Efficacy of dart or booster vaccination with strain RB51 in protecting bison against experimental Brucella abortus challenge

Authors: Olsen, Steven; Johnson, Charles

Submitted to: Clinical and Vaccine Immunology
Publication Type: Peer Reviewed Journal
Publication Acceptance Date: 3/30/2012
Publication Date: 6/1/2012
Citation: Olsen, S.C., Johnson, C.S. 2012. Efficacy of dart or booster vaccination with strain RB51 in protecting bison against experimental Brucella abortus challenge. Clinical and Vaccine Immunology. 19(6):886-890.

Interpretive Summary: Brucella abortus is an intracellular pathogen that causes reproductive losses in cattle, bison and elk and which also causes zoonotic infections in people. Regulatory programs in domestic livestock, which include vaccination of livestock, are the most cost-efficient way to control Brucella abortus and prevent human infection. The persistence of brucellosis in bison in Yellowstone National Park may pose a threat for reintroduction of brucellosis to cattle in the United States. In this paper, we evaluated the protection induced by single vaccination, booster vaccination, or dart delivery of RB51 vaccine in bison. Only bison that had been booster vaccinated with the RB51 vaccine had reduced infections of abortion and reproductive infection as compared to non-vaccinated bison. However, all three RB51 vaccination schemes reduced infection in four target tissues after experimental challenge as compared to non-vaccinated bison. This data will be of interest to regulatory personnel, people with responsibilities for management of brucellosis in bison, livestock owners, and other parties with interests regarding brucellosis management.

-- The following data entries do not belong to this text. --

Lemma numeral_digits base cs ds : numeral base cs ds → Forall (λ d, 0 ≤ d < base) ds.
Proof. intros Hds. induction Hds as [|x y ? ? [_ ?]]; constructor; auto. Qed.

(** What the digit loop can read: the rest [cs] of a numeral at [s], then a
    character that is no digit. *)
Definition rest_at (m : memory) (s : Z) (cs : list Z) : Prop :=
  (∀ i b, cs !! i = Some b → m (s + Z.of_nat i) = b) ∧
  digit_val (m (s + Z.of_nat (length cs))) = None.

Lemma rest_at_cons m s c cs : rest_at m s (c :: cs) → m s = c ∧ rest_at m (s + 1) cs.
Proof.
  intros [Hm Hend]. split; [|split].
  - rewrite <- (Hm 0%nat c eq_refl). f_equal. lia.
  - intros i b Hi. rewrite <- (Hm (S i) b Hi). f_equal. lia.
  - rewrite <- Hend. do 2 f_equal. simpl. lia.
Qed.

Lemma rest_at_nil m s : rest_at m s [] → digit_val (m s) = None.
Proof. intros [_ H]. simpl in H. by rewrite Z.add_0_r in H. Qed.

(** After an overflow the remaining digits are skipped. *)
Lemma digit_loop_over fuel m base cutoff cutlim s acc cs ds :
  numeral base cs ds → rest_at m s cs → (length ds < fuel)%nat →
  digit_loop fuel m base cutoff cutlim (m s) (s + 1) acc (-1) = Ok (acc, -1).
Proof.
  revert s cs ds. induction fuel as [|fuel IH]; intros s cs ds Hds Hm Hf; [lia|].
  cbn [digit_loop]. fold (digit_val (m s)).
  destruct Hds as [|c d cs ds [Hdv Hd] Hds]; [by rewrite rest_at_nil|].
  apply rest_at_cons in Hm as [-> Hm]. rewrite Hdv. simpl in Hf.
  rewrite decide_False by lia. rewrite decide_True by lia. eapply IH; [done..|lia].
Qed.

Definition saturate (v : Z) : Z := if decide (v ≤ ULONG_MAX) then v else ULONG_MAX.

Lemma digit_loop_spec fuel m base s acc any cs ds :
  2 ≤ base → 0 ≤ acc ≤ ULONG_MAX → 0 ≤ any →
  numeral base cs ds → rest_at m s cs → (length ds < fuel)%nat →
  let v := foldl (λ acc d, acc * base + d) acc ds in
  digit_loop fuel m base (ULONG_MAX / base) (ULONG_MAX `mod` base) (m s) (s + 1) acc any =
    Ok (saturate v, if decide (v ≤ ULONG_MAX) then (if decide (ds = []) then any else 1) else -1).
Proof.
  intros Hb. revert s acc any cs ds.
  induction fuel as [|fuel IH]; intros s acc any cs ds Ha Hany Hds Hm Hf; [lia|].
  cbn [digit_loop]. fold (digit_val (m s)). unfold saturate.
  destruct Hds as [|c d cs ds [Hdv Hd] Hds].
  { rewrite rest_at_nil by done. cbn. repeat case_decide; (done || lia). }
  apply rest_at_cons in Hm as [-> Hm]. rewrite Hdv. simpl in Hf.
  pose proof (foldl_digits_mono base (acc * base + d) ds Hb ltac:(nia) (numeral_digits _ _ _ Hds)).
  rewrite (decide_False (P := base ≤ d)) by lia. rewrite (decide_False (P := any < 0)) by lia.
  cbn [foldl]. case_decide as Hc; rewrite cutoff_iff in Hc by lia.
  - rewrite (digit_loop_over _ _ _ _ _ _ _ cs ds) by (done || lia). by rewrite !decide_False by lia.
  - rewrite (u32_small (acc * base)), u32_small by (unfold is_u32, ULONG_MAX in *; nia).
    rewrite (IH _ _ _ cs ds) by (done || lia || nia). unfold saturate. repeat case_decide; done.
Qed.

Lemma skip_space_spec fuel m s ws :
  (∀ i b, ws !! i = Some b → m (s + Z.of_nat i) = b) → Forall (λ b, isspace b = true) ws →
  isspace (m (s + Z.of_nat (length ws))) = false → (length ws < fuel)%nat →
  skip_space fuel m s = Ok (m (s + Z.of_nat (length ws)), s + Z.of_nat (length ws) + 1).
Proof.
  revert s ws. induction fuel as [|fuel IH]; intros s ws Hm Hws Hend Hf; [lia|].
  cbn [skip_space]. destruct ws as [|w ws].
  - simpl in *. rewrite Z.add_0_r in *. by rewrite Hend.
  - apply Forall_cons in Hws as [Hw Hws]. pose proof (Hm 0%nat w eq_refl) as Hm0.
    simpl in Hm0, Hf. rewrite Z.add_0_r in Hm0. rewrite Hm0, Hw.
    replace (s + Z.of_nat (length (w :: ws))) with (s + 1 + Z.of_nat (length ws)) in * by (simpl; lia).
    apply IH; [|done..|lia]. intros i b Hi. rewrite <- (Hm (S i) b Hi). f_equal. lia.
Qed.

Inductive sign := NoSign | Plus | Minus.
#[global] Instance sign_eq_dec : EqDecision sign.
Proof. solve_decision. Defined.
Definition sign_chars (sg : sign) : list Z :=
  match sg with NoSign => [] | Plus => [c_plus] | Minus => [c_minus] end.
Definition prefix_chars (base : Z) : list Z := if decide (base = 16) then [c_0; c_x] else [].

(** A numeral of base 16 is announced by [0x], one of base 8 by its leading
    zero. *)
Definition base_of (base : Z) (cs : list Z) : Prop :=
  base = 16 ∨ (base = 8 ∧ head cs = Some c_0) ∨ (base = 10 ∧ head cs ≠ Some c_0).

Lemma digit_char c d :
  digit_val c = Some d → d < 16 →
  48 ≤ c < 120 ∧ c ≠ c_X ∧ isspace c = false ∧ u8 c = c ∧ c ≠ c_plus ∧ c ≠ c_minus.
Proof.
  intros H Hd. assert (48 ≤ c < 120 ∧ c ≠ c_X) as [Hc ?].
  { revert H Hd. unfold digit_val, isdigit, isalpha, isupper, islower,
      c_0, c_9, c_A, c_Z, c_a, c_X. repeat case_bool_decide; simpl; intros [= <-]; lia. }
  split_and!; try lia; try done.
  - unfold isspace, c_space. apply bool_decide_eq_false. lia.
  - rewrite u8_small; lia.
  - unfold c_plus. lia.
  - unfold c_minus. lia.
Qed.

Lemma cstr_rest m s cs : cstr m s cs → rest_at m s cs.
Proof.
  intros Hc. split.
  - intros i b Hi. by eapply cstr_lookup.
  - by rewrite cstr_end.
Qed.

Definition signed_value (sg : sign) (v : Z) : Z :=
  match sg with
  | Minus => if decide (v ≤ ULONG_MAX) then u32 (- v) else ULONG_MAX
  | _ => saturate v
  end.

Lemma digit_loop_final fuel m sg s base cs ds :
  2 ≤ base → cs ≠ [] → numeral base cs ds → cstr m s cs → (length cs < fuel)%nat →
  ('(acc, any) ← digit_loop fuel m base (ULONG_MAX / base) (ULONG_MAX `mod` base) (m s) (s + 1) 0 0;
   Ok (if decide (bool_decide (sg = Minus) = true ∧ 0 < any) then u32 (- acc) else acc)) =
  Ok (signed_value sg (value base ds)).
Proof.
  intros Hb Hne Hn Hc Hf. pose proof (Forall2_length _ _ _ Hn).
  rewrite (digit_loop_spec _ _ _ _ _ _ cs ds) by (done || apply cstr_rest, Hc || unfold ULONG_MAX; lia).
  cbn. fold (value base ds). unfold signed_value, saturate. f_equal.
  rewrite (decide_False (P := ds = [])) by (intros ->; by apply Forall2_nil_inv_r in Hn).
  repeat case_decide; destruct sg; simpl in *; try done; lia.
Qed.

Lemma strtoul_digits_spec fuel m sg s base cs ds :
  cstr m s (prefix_chars base ++ cs) → cs ≠ [] → base_of base cs → numeral base cs ds →
  (length cs < fuel)%nat →
  strtoul_digits fuel m (bool_decide (sg = Minus)) (m s) (s + 1) = Ok (signed_value sg (value base ds)).
Proof.
  intros Hc Hne Hb Hn Hf. unfold strtoul_digits.
  destruct cs as [|c cs]; [done|]. destruct ds as [|d ds]; [by apply Forall2_nil_inv_r in Hn|].
  pose proof (Forall2_cons_1 _ _ _ _ _ Hn) as [[Hv Hd] _].
  destruct Hb as [->|Hb].
  - destruct Hc as (-> & _ & Hx & _ & Hc). destruct (Hc) as (Hmc & _).
    destruct (digit_char _ _ Hv) as (? & ? & ? & Hs8 & ?); [lia|].
    rewrite decide_True by (split; [done|left; unfold ldc; by rewrite Hx]).
    rewrite decide_False by done. unfold ldc. rewrite Hmc, Hs8, <- Hmc.
    replace (s + 1 + 2) with (s + 1 + 1 + 1) by lia. by eapply digit_loop_final.
  - assert (base ≤ 16 ∧ base ≠ 16) as [Hb16 Hn16] by (destruct Hb as [[]|[]]; lia).
    unfold prefix_chars in Hc. rewrite decide_False in Hc by done. simpl in Hc.
    destruct (Hc) as (Hmc & _ & Hc').
    rewrite decide_False.
    + rewrite decide_True by done. rewrite Hmc.
      destruct Hb as [[-> [= ->]]|[-> Hc0]].
      * rewrite decide_True by done. rewrite <- Hmc. by eapply digit_loop_final.
      * rewrite decide_False by (intros ->; by apply Hc0). rewrite <- Hmc. by eapply digit_loop_final.
    + intros [_ Hx]. destruct cs as [|c' cs].
      { rewrite (ldc_nil _ _ Hc') in Hx. by destruct Hx. }
      pose proof (proj1 (ldc_cons _ _ _ _ Hc')) as Hld. rewrite Hld in Hx.
      apply Forall2_cons_inv_l in Hn as (? & ds' & _ & Hn & [= <- <-]).
      apply Forall2_cons_inv_l in Hn as (d' & ? & [Hv' Hd'] & _ & ->).
      destruct (digit_char _ _ Hv') as (? & ? & _ & Hs8 & _); [lia|]. rewrite Hs8 in Hx.
      unfold c_x in *. lia.
Qed.

Lemma first_digit m q base cs ds :
  cstr m q (prefix_chars base ++ cs) → cs ≠ [] → base ≤ 16 → numeral base cs ds →
  isspace (m q) = false ∧ ldc m q = m q ∧ m q ≠ c_plus ∧ m q ≠ c_minus.
Proof.
  intros Hq Hne Hb Hn. destruct cs as [|c cs]; [done|]. revert Hq. unfold prefix_chars, ldc.
  case_decide; intros (-> & _); [done|].
  apply Forall2_cons_inv_l in Hn as (d & ? & [Hv Hd] & _ & _).
  destruct (digit_char _ _ Hv) as (_ & _ & ? & ? & ? & ?); [lia|]. by split_and!.
Qed.

Lemma strtoul_spec fuel m p ws sg base cs ds :
  cstr m p (ws ++ sign_chars sg ++ prefix_chars base ++ cs) →
  Forall (λ b, isspace b = true) ws → cs ≠ [] → base_of base cs → numeral base cs ds →
  (length ws < fuel)%nat → (length cs < fuel)%nat →
  strtoul fuel m p = Ok (signed_value sg (value base ds)).
Proof.
  intros Hc Hws Hne Hb Hn Hfw Hf. unfold strtoul.
  pose proof (cstr_app _ _ _ _ Hc) as Hq. set (q := p + Z.of_nat (length ws)) in *.
  assert (∀ i b, ws !! i = Some b → m (p + Z.of_nat i) = b) as Hmw.
  { intros i b Hi. eapply cstr_lookup; [done|]. by apply lookup_app_l_Some. }
  assert (base ≤ 16) by (destruct Hb as [|[[]|[]]]; lia).
  assert (isspace (m q) = false) as Hsp.
  { destruct sg; [by eapply (first_digit _ _ _ _ _ Hq)|by destruct Hq as [-> _]..]. }
  rewrite (skip_space_spec _ _ _ ws) by done. fold q. cbn.
  destruct sg; simpl in Hq.
  - destruct (first_digit _ _ _ _ ds Hq Hne) as (_ & _ & ? & ?); [done..|].
    rewrite !decide_False by done. by apply (strtoul_digits_spec _ _ NoSign _ base cs).
  - destruct Hq as (-> & _ & Hq). rewrite decide_False, decide_True by done.
    destruct (first_digit _ _ _ _ ds Hq Hne) as (_ & -> & ? & ?); [done..|].
    by apply (strtoul_digits_spec _ _ Plus _ base cs).
  - destruct Hq as (-> & _ & Hq). rewrite decide_True by done.
    destruct (first_digit _ _ _ _ ds Hq Hne) as (_ & -> & ? & ?); [done..|].
    by apply (strtoul_digits_spec _ _ Minus _ base cs).
Qed.

(** A memory holding the bytes [l] from [base] on. *)
Definition mem_at (base : Z) (l : list Z) : memory := λ a,
  if decide (base ≤ a) then default 0 (l !! Z.to_nat (a - base)) else 0.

Technical Abstract: Vaccination is an effective tool for reducing the prevalence of brucellosis in natural hosts. In this study, we characterized the efficacy of the Brucella abortus strain RB51 (RB51) vaccine in bison when delivered by single intramuscular vaccination (Hand RB51), single pneumatic dart delivery (Dart RB51), or after two vaccinations approximately 13 months apart (Booster RB51). Additional bison received intramuscular injections of saline (Control). All bison were experimentally challenged in midgestation by intraconjunctival administration of 107 CFU of B. abortus strain 2308 in accordance with the standard challenge model in the U.S. Bison were necropsied and tissues obtained for bacteriologic evaluation within 72 hr of abortion or delivery of a live, viable calf. When compared to rates in non-vaccinated bison, bison booster vaccinated with RB51 had a reduced (P<0.05) incidence of abortion, uterine infection, or infection in maternal tissues other than the mammary gland after experimental challenge with 2308. Bison in the single vaccination treatments (Hand RB51 and Dart RB51) did not differ (P>0.05) from the control group in the incidence of abortion, or recovery of S2308 from uterine, mammary, fetal, or maternal tissues at necropsy. When compared to control bison, all RB51 vaccination groups had reduced (P<0.05) mean colonization or incidence of infection in four target tissues taken at necropsy. In addition, Hand RB51 and Booster RB51 vaccinates had a reduced (P<0.05) incidence of infection in tissues obtained at necropsy as compared to samples obtained from non-vaccianted bison. The results of this study suggest that booster vaccination of bison with RB51 enhances protective immunity against experimental Brucella challenge when compared to single vaccination with RB51 by hand or by pneumatic dart. Our study suggests that an initial vaccination of calves followed by booster vaccination as yearlings will be an effective strategy for brucellosis control in bison.